Однако в это время Монтегю от имени ЦРУ подключился к составлению перечня политических проблем, стоявших перед США в мировой политике 1950 года. Составлением этого перечня занималось СНБ, и он насчитывал 68 пунктов.

Группу, занятую изучением советской угрозы, возглавлял Пол Нитце. Когда разразилась корейская война, все 68 пунктов СНБ были одобрены, а это обязало США практически перейти к осуществлению стратегии сдерживания. Одобрение рекомендаций, кроме того, привело к тому, что ассигнования на оборону возросли в тот финансовый год с 15 миллиардов почти до 50. То, как в этом случае разведслужба тесно сотрудничала с СНБ, должно было являться постоянной моделью деятельности ЦРУ, но фактически это произошло лишь по инициативе одного человека.

Кроме того, Монтегю втайне разрабатывал совместно с Лэйем и другими планы насчет того, чтобы ЦРУ вплотную занималось составлением обобщенных оценок угроз, исходящих извне, угроз, на которые следовало реагировать в спешном порядке.
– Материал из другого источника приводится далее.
(* ===== verification/Files.v ===== *)
(** Paths and files: what package backup uses of Go's [path/filepath] and [os].

    A path names a node by its components ([key]); the disk is a finite map from
    such keys to nodes.  Package backup is given absolute directories, so
    relative paths are not resolved against a working directory.  Every system
    call counts: the environment may make any of them fail, cancel the context at
    any moment, and chooses the random part of temporary names.  A failing write
    leaves any part of its data behind. *)
From stdpp Require Import prelude strings list gmap.
From Stdlib Require Import ZArith Lia Ascii.
From S2P Require Import Prelude.

(** * Paths *)

Definition slash : ascii := "/"%char.

(** The elements of a path that name something. *)
Definition names_something (c : string) : bool := negb ((c =s "") || (c =s ".")).
Definition comps (s : string) : list string := List.filter names_something (Split s slash).

(** The lexical elimination of [..]; [up] is the result so far, last element
    first.  A rooted path has nothing above its root. *)
Fixpoint resolve (rooted : bool) (up cs : list string) : list string :=
  match cs with
  | [] => rev up
  | c :: cs' =>
      if c =s ".." then
        match up with
        | [] => resolve rooted (if rooted then [] else [c]) cs'
        | u :: up' => if u =s ".." then resolve rooted (c :: up) cs' else resolve rooted up' cs'
        end
      else resolve rooted (c :: up) cs'
  end.

Definition IsAbs (s : string) : bool := HasPrefix s "/".

Definition join_comps (cs : list string) : string := String.concat "/" cs.

(** [filepath.Clean] (and [path.Clean]). *)
Definition Clean (s : string) : string :=
  if IsAbs s then "/" +:+ join_comps (resolve true [] (comps s))
  else match resolve false [] (comps s) with [] => "." | cs => join_comps cs end.

(** [filepath.Join] (and [path.Join]): empty elements are ignored. *)
Definition Join (es : list string) : string :=
  match List.filter (λ e, negb (e =s "")) es with
  | [] => ""
  | es' => Clean (join_comps es')
  end.

(** [filepath.Base] and [filepath.Dir]. *)
Definition Base (s : string) : string :=
  if s =s "" then "." else
  match rev (List.filter (λ c, negb (c =s "")) (Split s slash)) with [] => "/" | c :: _ => c end.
Однако институт ЦРУ не был составной частью высшего правительственного аппарата. В этом смысле симптоматично, что когда в июне 1950 года разразился первый кризис того времени и Трумэн созвал СНБ, Хилленкеттер не присутствовал на этой встрече. Еще до того, как Северная Корея начала войну, ЦРУ несколько раз выступало с предупреждениями по этому поводу, однако доклады его не были достаточно выразительны, чтобы обратить на себя должное внимание СНБ. ЦРУ подверглось критике, отчасти несправедливой, за то, что не сумело предвидеть вспышку военных действий в Азии, и чуть ли не вся верховная администрация вдруг пришла к выводу о необходимости неких крутых мер против ЦРУ. Но тут разразилась корейская война, дав разведке возможность, как и в предыдущую войну, отлично зарекомендовать себя в сфере сбора разведданных и их анализа.

Реформы Беделла Смита: 1950–1953 гг.

Обрушившаяся на ЦРУ очередная волна реформ погрузила его на добрый год во всяческую суматоху, зато конструктивные результаты реформ начали сказываться сразу. В качестве первого шага кое-что сделало УДО — в ответ на возникшие в результате корейской войны требования: был создан центр исследований и оценки информации из всех источников, где данные разведки средствами связи (все еще наиболее значительный источник информации — особенно о советской экономике и военном потенциале) всесторонне изучались аналитиками с привлечением данных из других источников.

Новый штат аналитиков в УДО поломал барьеры, отделяющие результаты трудов разведки средствами связи от других отделов ЦРУ (то, что так никогда и не совершено было УСС) Однако, когда я только начал работать в ЦРУ в 1949 году, двери, ведущие в отдел разведки средствами связи, всегда были на замке. Аналитики, которым необходимо было периодически навешать этот отдел, дабы быть в курсе новостей, должны были получить на то специальное разрешение. Доступ к материалам перехвата все еще был делом очень трудным, что было следствием уважения к взглядам сотрудников военных служб, отражающим опыт времен второй мировой войны, когда эти данные были доступны лишь верховному командованию и наиболее высоким правительственным чинам. Контрразведка была, конечно, за сохранение этой системы, но более прогрессивный подход требовал перемен. Ответственным за обращение с данными перехвата был бывший офицер военно-морской разведки средствами связи Найт Макмахан. Несмотря на архаическую систему ограничений, он делал все возможное, чтобы столь богатый информацией источник не пребывал втуне.